In a study done by Dr. Andrew Wakefield in 1998, the correlation between autism in children and vaccines was researched. According to Wakefield, he found evidence showing a strong tie between them.
It was later discovered, however, that Wakefield had misrepresented his research by altering the medical histories of the patients he was testing.
Wakefield was stripped of his medical license.
Despite the truth coming to light after the falsified study, the public reacted quickly, and vaccination rates dropped around the globe. Parents were terrified of their children developing autism, even though the study had been disproven.
In following years, the Centers for Disease Control and Prevention (CDC) tried to tame the public’s reaction by funding multiple studies of its own, each bringing back the same results: No correlation between vaccines and autism was found.
The removal of Wakefield’s medical license and the CDC’s new research weren’t enough to erase the damage already done. Parents still weren’t assured their kids wouldn’t be hurt by vaccines. To this day, many still feel the same.
Of course, failing to vaccinate leaves kids open to a host of other problems and serious diseases. And leaving them unvaccinated doesn’t just put a single kid at risk — it puts far more lives in danger.
The Spread to Pets
Fear spreads like wildfire. Now, parents’ reluctance to vaccinate their kids is affecting the choices they make for their pets, too.
An “anti-vaxxer” movement has been spreading across the New York City borough of Brooklyn, and people who have cats or dogs are leaving their animals vaccine-free — at the risk of diseases like rabies, parvovirus, distemper, adenovirus and more.
Unfortunately, just like failing to vaccinate a child puts countless others at risk, so does leaving a pet unvaccinated. The risk doesn’t just lie with animals, though. Humans, who aren’t regularly vaccinated for things like rabies, are also at high risk.
In fact, just several years ago, an outbreak of leptospirosis spread across the New York City area, affecting both animals and humans. Fortunately, in that case, a number of people with pets made the decision to vaccinate afterward.
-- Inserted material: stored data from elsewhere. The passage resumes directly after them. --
(** ** The duplicate guard *)

Lemma evaluate_dataset_guarded
      (w : World) (dataset : string) (normalize filter_type : json) :
  (exists j, In j (dataset_eval_jobs w)
             /\ dataset_id j = dataset
             /\ (status j = STATUS_PENDING \/ status j = STATUS_RUNNING))
  -> evaluate_dataset dataset normalize filter_type w
     = (Raise JobExistsException, w).
Proof.
  intros [j [Hin [Hd Hs]]].
  unfold evaluate_dataset, begin, bind.
  rewrite _job_exists_true.
  - destruct w; reflexivity.
  - exists j. rewrite active_status. auto.
Qed.

(** C3: when the dataset already has a pending or running job,
    [evaluate_dataset] raises [JobExistsException] and the world is left as
    it was: no job is created, and neither the dataset document nor any
    recording is looked at.  The statement holds for every world, so also for
    those in which the dataset document would fail validation. *)
Theorem evaluate_dataset_duplicate_guard
        (w : World) (dataset : string) (normalize filter_type : json) :
  (exists j, In j (dataset_eval_jobs w)
             /\ dataset_id j = dataset
             /\ (status j = STATUS_PENDING \/ status j = STATUS_RUNNING))
  -> evaluate_dataset dataset normalize filter_type w
     = (Raise JobExistsException, w).
Proof.
  apply evaluate_dataset_guarded.
Qed.

Lemma evaluate_dataset_duplicate_guard_witness :
  fst (validate_dataset Sample.moods Sample.moods_running)
  = Raise (IncompleteDatasetException
             (Message "Can't find low-level data for recording: r4"))
  /\ evaluate_dataset "jkl" (JBool true) JNull Sample.moods_running
     = (Raise JobExistsException, Sample.moods_running).
Proof.
  split; [reflexivity|].
  apply (evaluate_dataset_duplicate_guard Sample.moods_running "jkl").
  exists (mkJob 0 "jkl" STATUS_RUNNING None None "{}" 1 2).
  simpl. auto.
Defined.

(** ** The oldest pending job *)

Lemma insert_by_created_hd (j : Job) (sorted : list Job) :
  hd_error (Sql.insert_by_created j sorted)
  = match hd_error sorted with
    | None => Some j
    | Some h => if Nat.leb (created j) (created h) then Some j else Some h
    end.
Proof.
  destruct sorted as [|h sorted]; simpl; [reflexivity|].
  destruct (Nat.leb (created j) (created h)); reflexivity.
Qed.

Lemma order_by_created_hd_none (rows : list Job) :
  hd_error (Sql.order_by_created rows) = None -> rows = [].
Proof.
  destruct rows as [|j rows]; [reflexivity|].
  unfold Sql.order_by_created. simpl. rewrite insert_by_created_hd.
  destruct (hd_error _) as [h|]; [|discriminate].
  destruct (Nat.leb _ _); discriminate.
Qed.

Lemma order_by_created_hd_least (rows : list Job) (j : Job) :
  hd_error (Sql.order_by_created rows) = Some j
  -> In j rows /\ forall j', In j' rows -> created j <= created j'.
Proof.
  revert j. induction rows as [|a rows IH]; intros j; [discriminate|].
  unfold Sql.order_by_created. simpl. rewrite insert_by_created_hd.
  fold (Sql.order_by_created rows).
  destruct (hd_error (Sql.order_by_created rows)) as [h|] eqn:Eh.
  - destruct (IH h eq_refl) as [Hin Hle].
    destruct (Nat.leb_spec (created a) (created h)) as [L|L];
      intros E; injection E as <-.
    + split; [left; reflexivity|].
      intros j' [<-|Hj']; [lia|]. specialize (Hle j' Hj'). lia.
    + split; [right; exact Hin|].
      intros j' [<-|Hj']; [lia|]. apply Hle. exact Hj'.
  - apply order_by_created_hd_none in Eh. subst rows.
    intros E; injection E as <-.
    split; [left; reflexivity|].
    intros j' [<-|[]]. lia.
Qed.

Lemma fetchone_limit_1 {A : Type} (rows : list A) :
  Sql.fetchone (Sql.limit 1 rows) = hd_error rows.
Proof. destruct rows; reflexivity. Qed.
Studies on Vaccine Reactions
It’s only natural for discoveries in human medicine to influence animal health care. For people afraid of vaccinating their kids, it makes sense they’d be reluctant to vaccinate their pets, too.
However, because of the growing movement against pet vaccinations, studies have also been done to disprove any serious reactions in dogs and cats.
One study published by the Journal of the American Veterinary Medical Association showed research taken from over 1 million vaccinated dogs. Over an entire year, each dog was monitored for 3 days after getting 1 or multiple vaccinations.
At the end of the study, the results showed only 38 dogs out of every 10,000 showed any signs of a reaction. According to a researcher, the reactions “were generally mild and … pet vaccines are more purified and less reactive today than they were when this study took place.”
However, even if that study, along with the human studies, missed some important variation, veterinarians claim there’s no proof autism even exists in dogs.
As the “anti-vaxxer” wave spread from the United States to Britain, more and more pets were left unvaccinated.
In an effort to quell the public’s fears and remove the huge potential risk of pets spreading disease, the British Veterinary Association tweeted: “There’s currently no reliable scientific evidence to indicate autism in dogs (or its link to vaccines). Potential side effects of vaccines are rare & outweighed by the benefits in protecting against disease.”
Watch this news item regarding pets and autism:
Outbreaks of diseases thought to be long gone have popped back up in recent years, most likely due to the fear of vaccines causing autism.
For example, measles was dubbed “eradicated” in the United States by 2000, but with the falsified research presented in 1998, the disease made a name for itself again. Just last year, in 2017, the largest outbreak in nearly 30 years spread across multiple states. In Europe, 35 children died of the disease.
With all the research proving there are no ties between vaccinations and autism — in both humans and pets (and the absence of autism in pets in general) — it’s upsetting to see outbreaks like these reappearing after years of being nonexistent.
Unfortunately, too many human and pet lives have been either terribly affected or lost because of highly dangerous and contagious diseases. While it’s hard to think of putting someone you care about at risk for developing autism, know there’s no proven evidence of vaccinations being a cause. There’s also no proven evidence of autism existing in pets.
Any proven research gathered from legitimate studies shows, again and again, that not vaccinating a human or pet puts them at far more risk than the vaccination itself does.